This new facility is part of a global growth plan for Dow AgroSciences' research efforts for the development and commercialization of new crop protection and seed, traits and oils products for growers around the world.
Dow AgroSciences Opens New Facility at Global Headquarters
Executives from The Dow Chemical Company (NYSE: DOW) and Dow AgroSciences were joined by Indiana Gov. Mike Pence at a Research & Development (R&D) expansion ribbon-cutting event for a new 175,000-square-foot R&D facility at Dow AgroSciences’ Global Headquarters. This new facility is part of a global growth plan for Dow AgroSciences’ research efforts for the development and commercialization of new crop protection and seed, traits and oils products for growers around the world. “At Dow AgroSciences, we are dedicated to providing solutions for the growing world that will help farmers improve food production,” said Antonio Galindez, Dow AgroSciences President and CEO. “This new center of expertise will greatly enhance our ability to discover new products and technologies, achieve our growth milestones and create new jobs.” In 2010, Dow AgroSciences announced a multiyear expansion that included the construction of this new 175,000-square-foot research facility, the construction of a new 14,000-square-foot greenhouse, and the addition of more than 550 scientific and commercial jobs by 2015. The company has already hired more than 400 new employees in Indiana since 2010.

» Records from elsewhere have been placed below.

(* ===== verification/ShardsSpec.v ===== *)
(** What the sharding handler guarantees: per-entity order, checkpoints only after
    every event was processed, and termination, for every interleaving of the
    handler with its workers. *)
From stdpp Require Import base tactics list numbers strings gmap.
From S2P Require Import Prelude PyStr Errors PyBytes PyHash Pgoutput Abc Transport Handlers Shards.

(** ** Where an item belongs *)

(** The shard [_shard_for] gives an item's entity. *)
Definition item_shard (shard_count : Z) (x : item) : option nat :=
  match route shard_count (Some (it_payload x)) with Ok (_, i) => Some i | Raise _ => None end.

Definition item_entity (x : item) : option pystr :=
  match it_payload x !! lit "entity_id" with Some (Some e) => Some e | _ => None end.

Lemma route_item n payload p i id :
  route n payload = Ok (p, i) → payload = Some p ∧ item_shard n (mkItem id p) = Some i.
Proof.
  intros H. unfold item_shard. cbn [it_payload].
  destruct payload as [r|]; [|done]. assert (Hp : p = r); [|subst; by rewrite H].
  unfold route, payload_entity in H. destruct (r !! lit "entity_id") as [e|]; [|done].
  cbn in H. destruct e as [e|]; [|done]. by destruct (_shard_for n e); [injection H as <- _|].
Qed.

(** Items of one entity share a shard. *)
Lemma item_shard_entity n x y :
  item_entity x = item_entity y → is_Some (item_entity x) → item_shard n x = item_shard n y.
Proof.
  unfold item_entity, item_shard, route, payload_entity.
  destruct (it_payload x !! lit "entity_id") as [[e|]|]; [|by intros _ [? ?]..].
  destruct (it_payload y !! lit "entity_id") as [[e'|]|]; intros [= Heq] _. subst e'.
  cbn. by destruct (_shard_for n e).
Qed.

(** The shards are a partition: a positive count gives every encodable entity an
    index in range. *)
Lemma shard_for_range n e s : _shard_for n e = Ok s → 0 < n → 0 <= s < n.
Proof.
  unfold _shard_for. destruct (str_encode e); [|done]. cbn. case_step; [done|].
  intros [= <-] Hn. by apply Z.mod_pos_bound.
Qed.
Lemma fan_out_cost id n changes : ∀ touched s p s' xs,
  fan_out id n changes touched s = (p, s', xs) →
  length s' = length s ∧
  (2 * queued s' + match p with
                   | FannedOut t => size t
                   | FullAt _ _ rest t => 4 * S (pubs rest) + size t
                   | FanRaised _ => 0
                   end <= 2 * queued s + 4 * pubs changes + size touched + 1)%nat.
Proof.
  unfold pubs. induction changes as [|c changes IH]; intros touched s p s' xs.
  { intros [= <- <- <-]. cbn. lia. }
  cbn [fan_out]. rewrite filter_cons. destruct (is_published c) eqn:Hc; cycle 1.
  { case_decide as Hd; [by apply Is_true_true in Hd; congruence|]. apply IH. }
  rewrite decide_True by (by apply Is_true_true). cbn [negb length].
  destruct (route n (new c)) as [[payload i]|e]; [|intros [= <- <- <-]; lia].
  destruct (s !! i) as [q|] eqn:Hq; [|intros [= <- <- <-]; lia].
  assert (Hsz : (size ({[i]} ∪ touched) <= S (size touched))%nat).
  { rewrite size_union_alt, size_singleton. apply le_n_S, subseteq_size. apply subseteq_difference_l. done. }
  destruct (sq_full q); [intros [= <- <- <-]; lia|].
  destruct (fan_out id n changes _ _) as [[p1 s1] xs1] eqn:Hf. intros [= <- <- <-].
  apply IH in Hf as [Hl Hf]. rewrite length_insert in Hl. split; [done|].
  pose proof (sum_insert (λ q, length (sq_items q)) s i (sq_put (mkItem id payload) q) q Hq) as Hs.
  cbn in Hs. rewrite length_app in Hs. unfold queued in *. cbn in Hs. destruct p1; lia.
Qed.

(** Every event but a new call of [handle] or of [stop]. *)
Definition internal (ev : pool_event) : bool :=
  match ev with PHandle _ | PStop => false | _ => true end.

Lemma joins_cost tx remaining w :
  stopping (joins tx remaining w) = stopping w ∧
  _shards (handler (joins tx remaining w)) = _shards (handler w) ∧
  _workers (handler (joins tx remaining w)) = _workers (handler w) ∧
  (call_cost (call (joins tx remaining w)) <= size remaining + 2)%nat ∧
  (remaining = ∅ → (call_cost (call (joins tx remaining w)) <= 1)%nat).
Proof.
  unfold joins, joins_done. case_bool_decide; repeat case_match; cbn; split_and!; try done; lia.
Qed.

Lemma fan_cost tx changes touched w :
  (pool_cost (fan tx changes touched w) <=
   2 * queued (_shards (handler w)) + in_hand (_workers (handler w)) + 4 * pubs changes +
   size touched + 3 + stop_cost (stopping w) (length (_shards (handler w))))%nat.
Proof.
  unfold fan. destruct (fan_out _ _ _ _ _) as [[p s] xs] eqn:Hf.
  apply fan_out_cost in Hf as [Hl Hf].
  destruct p as [i x rest t|t|e]; [|set (w1 := with_pool_log _ _);
    destruct (joins_cost tx t w1) as (E1 & E2 & E3 & E4 & _)|];
    unfold pool_cost; rewrite ?E1, ?E2, ?E3; cbn; rewrite Hl; try lia.
Qed.

Lemma worker_gets_cost i w w' : worker_gets i w = Some w' → (pool_cost w' < pool_cost w)%nat.
Proof.
  unfold worker_gets. destruct (_workers (handler w) !! i) as [[]|] eqn:Hw; try done.
  destruct (_shards (handler w) !! i) as [q|] eqn:Hq; [|done].
  destruct (sq_items q) as [|x rest] eqn:Hx; [done|]. intros [= <-]. unfold pool_cost, queued, in_hand. cbn.
  pose proof (sum_insert (λ q, length (sq_items q)) _ i (mkShard rest (sq_maxsize q) (sq_unfinished q)) _ Hq) as H1.
  pose proof (sum_insert (λ wk, length (busy wk)) _ i (WProcessing x) _ Hw) as H2.
  rewrite length_insert. cbn beta in *. rewrite Hx in H1. cbn in *. lia.
Qed.

Lemma worker_ends_cost i o w w' : worker_ends i o w = Some w' → (pool_cost w' < pool_cost w)%nat.
Proof.
  unfold worker_ends. destruct (_workers (handler w) !! i) as [[|x|]|] eqn:Hw; try done.
  destruct (_shards (handler w) !! i) as [q|] eqn:Hq; [|done]. unfold sq_task_done.
  destruct (_ <=? 0); [done|]. intros [= <-]. unfold pool_cost, queued, in_hand.
  pose proof (sum_insert (λ q, length (sq_items q)) _ i
    (mkShard (sq_items q) (sq_maxsize q) (sq_unfinished q - 1)) _ Hq) as H1.
  pose proof (sum_insert (λ wk, length (busy wk)) _ i WGetting _ Hw) as H2.
  destruct o; cbn in *; rewrite length_insert; lia.
Qed.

As the newest addition to the company’s 192-acre Indianapolis campus, the new Biotechnology Research Center will support the R&D activities of more than 200 research scientists from the Advanced Technology Development (ATD) and Bioengineering and Bioprocessing Research and Development (BBRD) functions. The new facility includes both office and lab configurations that deliver efficient, high-performing, quality biotechnology research labs, while enhancing the company’s safety culture. Gov. Pence helped dedicate the facility and highlighted the impact the R&D expansion will have on the state of Indiana. “This is a significant investment by Dow AgroSciences, which demonstrates its commitment to life sciences in Indiana. As the crossroads of America, Indiana takes pride in being a top-producing agricultural state. This expansion at Dow AgroSciences provides another boost to Indiana’s economic and agricultural sectors,” stated Pence. “Dow AgroSciences’ investment in Indianapolis strengthens our role as a leader in the life sciences industry,” said Indianapolis Mayor Greg Ballard. “This project will not only create construction jobs in the short term, but many additional permanent high-tech jobs in our community.” Ballard toured the new facility to view the company’s research efforts. The facility was constructed with a goal of achieving certification for Leadership in Energy and Environmental Design (LEED). Features include:
Up to 30 percent of the new facility was made with recycled materials.

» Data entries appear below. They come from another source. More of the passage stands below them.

(** *** [get_today_attendance_summary] *)

(** A row of today's attendance, as the summary reads it. *)
Record attendance_row : Type := {
  row_timestamp : string;
  row_location_verified : bool;
  row_confidence_score : R;
  row_liveness_passed : bool
}.

Record summary : Type := {
  total_records : nat;
  first_attendance : option string;
  last_attendance : option string;
  network_verifications_passed : nat;
  average_confidence : R;
  liveness_checks_passed : nat
}.

(** The summary of the rows the query returned, newest first
    ([result.data or []]). *)
Definition get_today_attendance_summary (records : list attendance_row) : summary :=
  {| total_records := List.length records;
     first_attendance :=
       match records with
       | [] => None
       | r :: rest => Some (row_timestamp (last rest r))
       end;
     last_attendance :=
       match records with
       | [] => None
       | r :: _ => Some (row_timestamp r)
       end;
     network_verifications_passed :=
       List.length (filter row_location_verified records);
     average_confidence :=
       match records with
       | [] => 0
       | _ :: _ =>
           Num.Rsum (map row_confidence_score records)
           / INR (List.length records)
       end;
     liveness_checks_passed :=
       List.length (filter row_liveness_passed records) |}.

(** *** [test_face_recognition] *)

Inductive test_report : Type :=
| NoEmbeddingsRegistered
    (* success False, embeddings_count 0 *)
| EmbeddingsCorrupted (embeddings_count : nat)
    (* success False, valid_embeddings 0 *)
| TestCompleted (embeddings_count valid_embeddings : nat)
    (face_verification : Face.face_result) (status : string)
    (suggestions : list (option string))
| TestFailed (error : exn).

(** The list under ["suggestions"]. *)
Definition suggestions_for (confidence : R) : list (option string) :=
  [ (if Num.Rltb confidence (1 / 10)
     then Some "Ensure good lighting conditions"%string else None);
    (if Num.Rltb confidence (2 / 10)
     then Some "Try to face the camera directly"%string else None);
    (if Num.Rltb confidence (15 / 100)
     then Some "Consider re-registering with clearer images"%string else None);
    (if Num.Rgtb confidence (3 / 10)
     then Some "Recognition looks good!"%string else None) ].

(** The endpoint loads the stored embeddings by the loop of
    [mark_attendance], statement for statement. *)
Definition test_face_recognition (face_recognition_service : Face.service)
  (live_image : Face.extraction) (query : result (list (column R)))
  : test_report :=
  match query with
  | Raise e => TestFailed e
  | Ok [] => NoEmbeddingsRegistered
  | Ok ((_ :: _) as data) =>
      match load_embeddings data with
      | [] => EmbeddingsCorrupted (List.length data)
      | (_ :: _) as stored_embeddings =>
          let face_result :=
            Face.verify_faces face_recognition_service live_image
              stored_embeddings in
          TestCompleted (List.length data) (List.length stored_embeddings)
            face_result
            (if Face.get_match face_result then "PASS" else "FAIL")%string
            (suggestions_for (Face.get_confidence face_result))
      end
  end.

End AttendanceRouter.

(** ** The specification's side: its rule, its formulas, its quantities *)

Module Spec.

Import Num FaceRecognitionService.
Open Scope R_scope.

(** The outcome recorded for the check called [name]. *)
Definition check (name : string) (c : comparison) : bool :=
  match find (fun p => String.eqb (fst p) name) (fr_security_checks c) with
  | Some (_, passed) => passed
  | None => false
  end.

(** The number of checks that passed. *)
Definition passed_checks (c : comparison) : nat :=
  List.length (filter snd (fr_security_checks c)).

Definition critical_pass (c : comparison) : bool :=
  check "Primary threshold" c && check "Minimum baseline" c.

(** The rule as the specification words it: both critical checks, and in
    standard mode four of the five checks as well. *)
Definition claimed_rule (c : comparison) : bool :=
  critical_pass c
  && (if fr_high_similarity_override c then true else (4 <=? passed_checks c)%nat).

(** The rule of the code: the critical checks in override mode, four of the
    five checks in standard mode. *)
Definition coded_rule (c : comparison) : bool :=
  if fr_high_similarity_override c then critical_pass c
  else (4 <=? passed_checks c)%nat.

(** The formulas of the similarity analysis as the specification gives
    them, for embeddings of one dimension. *)

Definition dot_product (a b : list R) : R :=
  Rsum (map (fun p => fst p * snd p) (combine a b)).

Definition magnitude (a : list R) : R := sqrt (dot_product a a).

(** Cosine similarity, clamped to be at least 0. *)
Definition cosine (a b : list R) : R :=
  Rmax 0 (dot_product a b / (magnitude a * magnitude b)).

Definition euclidean_distance (a b : list R) : R :=
  sqrt (Rsum (map (fun p => (fst p - snd p) ^ 2) (combine a b))).

Definition euclidean_similarity (a b : list R) : R :=
  1 / (1 + euclidean_distance a b).

Definition average (l : list R) : R := Rsum l / INR (List.length l).

Definition std_dev (l : list R) : R :=
  sqrt (average (map (fun x => (x - average l) ^ 2) l)).

Definition maximum (l : list R) : R := fold_right Rmax (hd 0 l) l.
Definition minimum (l : list R) : R := fold_right Rmin (hd 0 l) l.

Definition epsilon : R := 1 / 100000000.

Section Formulas.

Variable live : list R.
Variable enrolled : list (list R).

Definition cosines : list R := map (cosine live) enrolled.
Definition euclideans : list R := map (euclidean_similarity live) enrolled.

Definition spec_consensus_score : R :=
  7 / 10 * average cosines + 3 / 10 * average euclideans.

Definition spec_variance_penalty : R :=
  Rmin 1 (std_dev cosines / (average cosines + epsilon) * 2).

Definition spec_range_penalty : R :=
  Rmin 1 ((maximum cosines - minimum cosines) * 3).

Definition spec_final_confidence : R :=
  spec_consensus_score * (1 - spec_variance_penalty * (3 / 10))
                       * (1 - spec_range_penalty * (2 / 10)).

End Formulas.

(** The quantities of the liveness rule, read off the frame sequence. *)

Definition has_face (f : frame) : bool :=
  match f with
  | Decoded (_ :: _) => true
  | _ => false
  end.

(** The area of the first face of a frame, if it shows one. *)
Definition first_face_area (f : frame) : list Q :=
  match f with
  | Decoded ((_, _, w, h) :: _) => [inject_Z (w * h)]
  | _ => []
  end.

Definition frames_with_face (sequence : list frame) : nat :=
  List.length (filter has_face sequence).

Definition areas (sequence : list frame) : list Q :=
  flat_map first_face_area sequence.

(** The attempt history, as the analyzer reads it. *)

(** The timestamps the analyzer can work with: absent, or parsing to a
    naive datetime. *)
Definition well_timed (a : attempt) : Prop :=
  match timestamp a with
  | None | Some (IsoNaive _) => True
  | Some (IsoAware _) | Some IsoMalformed => False
  end.

(** Whether a well-timed attempt falls in the trailing window of [seconds]
    before [now]; an attempt without timestamp is taken to be made now. *)
Definition counted (now seconds : Z) (a : attempt) : bool :=
  match timestamp a with
  | None => true
  | Some (IsoNaive t) => (now - t <? seconds * 1000000)%Z
  | _ => false
  end.

(** The uniqueness check. *)

(** The entry recorded for the embedding at position [index] of the user
    [user_id], whose similarity [s] with the live embedding exceeds 0.8. *)
Definition violation_for (user_id : string) (index : nat) (s : R) : violation :=
  {| other_user_id := user_id; embedding_index := index; similarity := s;
     violation_severity := if Rgtb s (9 / 10) then "CRITICAL" else "HIGH" |}.

(** The image measurements. *)

(** The ranges OpenCV's measurements of an 8-bit grayscale image lie in. *)
Definition measurable (m : measurements) : Prop :=
  0 <= laplacian_var m /\ 0 <= mean_brightness m <= 255 /\ 0 <= gray_std m.

End Spec.

(** ** Concrete inputs used by the examples *)

Module Examples.

Import FaceRecognitionService.
Open Scope R_scope.

(** A live embedding and one enrolled embedding of small norm, at an angle
    whose cosine is 28/53 and at distance 0.0375 from each other. *)
Definition dim_live : embedding := [44 / 1000; 0].
Definition dim_enrolled : embedding := [14 / 1000; 225 / 10000].

(** Two unit vectors. *)
Definition unit_x : embedding := [1; 0].
Definition unit_y : embedding := [0; 1].

(** Two orthogonal vectors at distance 5, and the comparison the service
    as constructed makes of the first against the second. *)
Definition axis_three : embedding := [3; 0].
Definition axis_four : embedding := [0; 4].
Definition orthogonal_comparison : comparison :=
  security_validation init
    {| cosine_similarity := 0;
       cosine_mean := 0;
       cosine_std := 0;
       cosine_min := 0;
       cosine_range := 0;
       euclidean_mean := 1 / 6;
       consensus_score := 0 * (7 / 10) + 1 / 6 * (3 / 10);
       variance_penalty := 0;
       range_penalty := 0;
       final_confidence := 0 * (7 / 10) + 1 / 6 * (3 / 10) |} 1.

(** The analysis of [axis_three] against itself and [axis_four], and the
    comparison the service as constructed makes of it: the best similarity
    is 1, the two similarities are far apart. *)
Definition mixed_analysis : analysis :=
  {| cosine_similarity := 1;
     cosine_mean := 1 / 2;
     cosine_std := 1 / 2;
     cosine_min := 0;
     cosine_range := 1;
     euclidean_mean := 7 / 12;
     consensus_score := 1 / 2 * (7 / 10) + 7 / 12 * (3 / 10);
     variance_penalty := 1;
     range_penalty := 1;
     final_confidence :=
       (1 / 2 * (7 / 10) + 7 / 12 * (3 / 10))
       * (1 - 1 * (3 / 10)) * (1 - 1 * (2 / 10)) |}.
Definition mixed_comparison : comparison := security_validation init mixed_analysis 2.

(** The analysis of [unit_x] against itself as the only enrolled
    embedding, and the comparison the service as constructed makes of it. *)
Definition unit_analysis : analysis :=
  {| cosine_similarity := 1;
     cosine_mean := 1;
     cosine_std := 0;
     cosine_min := 1;
     cosine_range := 0;
     euclidean_mean := 1;
     consensus_score := 1 * (7 / 10) + 1 * (3 / 10);
     variance_penalty := 0;
     range_penalty := 0;
     final_confidence := 1 * (7 / 10) + 1 * (3 / 10) |}.

Definition unit_comparison : comparison := security_validation init unit_analysis 1.

(** History rows: one without timestamp, one whose timestamp does not
    parse, one made a second before the epoch. *)
Definition untimed_attempt : attempt :=
  {| timestamp := None; confidence_score := None; success := None |}.
Definition malformed_attempt : attempt :=
  {| timestamp := Some IsoMalformed; confidence_score := Some (8 / 10);
     success := Some true |}.
Definition timed_attempt : attempt :=
  {| timestamp := Some (IsoNaive (-1000000)); confidence_score := Some (8 / 10);
     success := Some true |}.

(** A sharp, well lit picture of a face, and what the collaborators of
    [extract_embedding] answer for it. *)
Definition portrait : measurements :=
  {| laplacian_var := 400; mean_brightness := 120; gray_std := 64;
     faces_found := 1 |}.
Definition portrait_capture : capture :=
  {| decoded := Some (Measured portrait);
     represent := Ok [unit_x];
     represent_fallback := Ok [];
     random_vector := [] |}.
(** An image the decoder rejects. *)
Definition broken_capture : capture :=
  {| decoded := None;
     represent := Raise (ValueError "Face could not be detected");
     represent_fallback := Ok [];
     random_vector := [] |}.

(** A frame showing one face, the same in every frame of a sequence. *)
Definition still_frame : frame := Decoded [(120, 80, 200, 200)%Z].
Definition five_still_frames : list frame := repeat still_frame 5.
Definition ten_still_frames : list frame := repeat still_frame 10.

(** Ten frames in which the face alternates between two sizes, and six
    frames of which two cannot be decoded and one shows no face. *)
Definition near_frame : frame := Decoded [(100, 60, 240, 240)%Z].
Definition moving_frames : list frame :=
  [still_frame; near_frame; still_frame; near_frame; still_frame;
   near_frame; still_frame; near_frame; still_frame; near_frame].
Definition patchy_frames : list frame :=
  [still_frame; Undecodable; near_frame; Decoded []; Undecodable; still_frame].

(** Six frames in which a face of constant size moves across the image. *)
Definition sliding_frames : list frame :=
  [Decoded [(10, 80, 200, 200)%Z]; Decoded [(60, 85, 200, 200)%Z];
   Decoded [(110, 90, 200, 200)%Z]; Decoded [(160, 95, 200, 200)%Z];
   Decoded [(210, 100, 200, 200)%Z]; Decoded [(260, 105, 200, 200)%Z]].

(** What the analyzer answers for an empty history, and for eleven rows
    without timestamp. *)
Definition quiet_result : temporal_result :=
  {| risk_level := "LOW"; suspicious_patterns := [];
     total_attempts_24h := 0; total_attempts_1h := 0;
     should_block := false; should_require_additional_verification := false;
     security_recommendation := "ALLOW" |}.
Definition rapid_result : temporal_result :=
  {| risk_level := "HIGH"; suspicious_patterns := [rapid_attempts];
     total_attempts_24h := 11; total_attempts_1h := 11;
     should_block := true; should_require_additional_verification := false;
     security_recommendation := "BLOCK" |}.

Forty percent of the materials were manufactured within 500 miles of the site, reducing costs for production, shipping and fuel.
The facility has reclaimed maple wood from a barn in Montgomery County, Ind., used as an accent throughout the building.
The multiple window views allow the building to utilize natural daylight.
A reflective white roof (made by The Dow Chemical Company) and an extensive heat recovery system in the basement help control temperatures.Through a private-public partnership, the new facility also features six pieces of art commissioned from students at Indiana University – Purdue University Indianapolis (IUPUI) Herron School of Art and Design. The student artwork includes benches made of limestone and wood, sculpture, an oil on canvas triptych, and a hand-cut paper wall covering. The Herron partnership is just one example of how Dow AgroSciences is committed to giving back to the local communities where employees live and work. Last year, corporate contributions and in-kind donations exceeded $1.2 million and employees volunteered more than 8,000 hours to help approximately 100 organizations in central Indiana.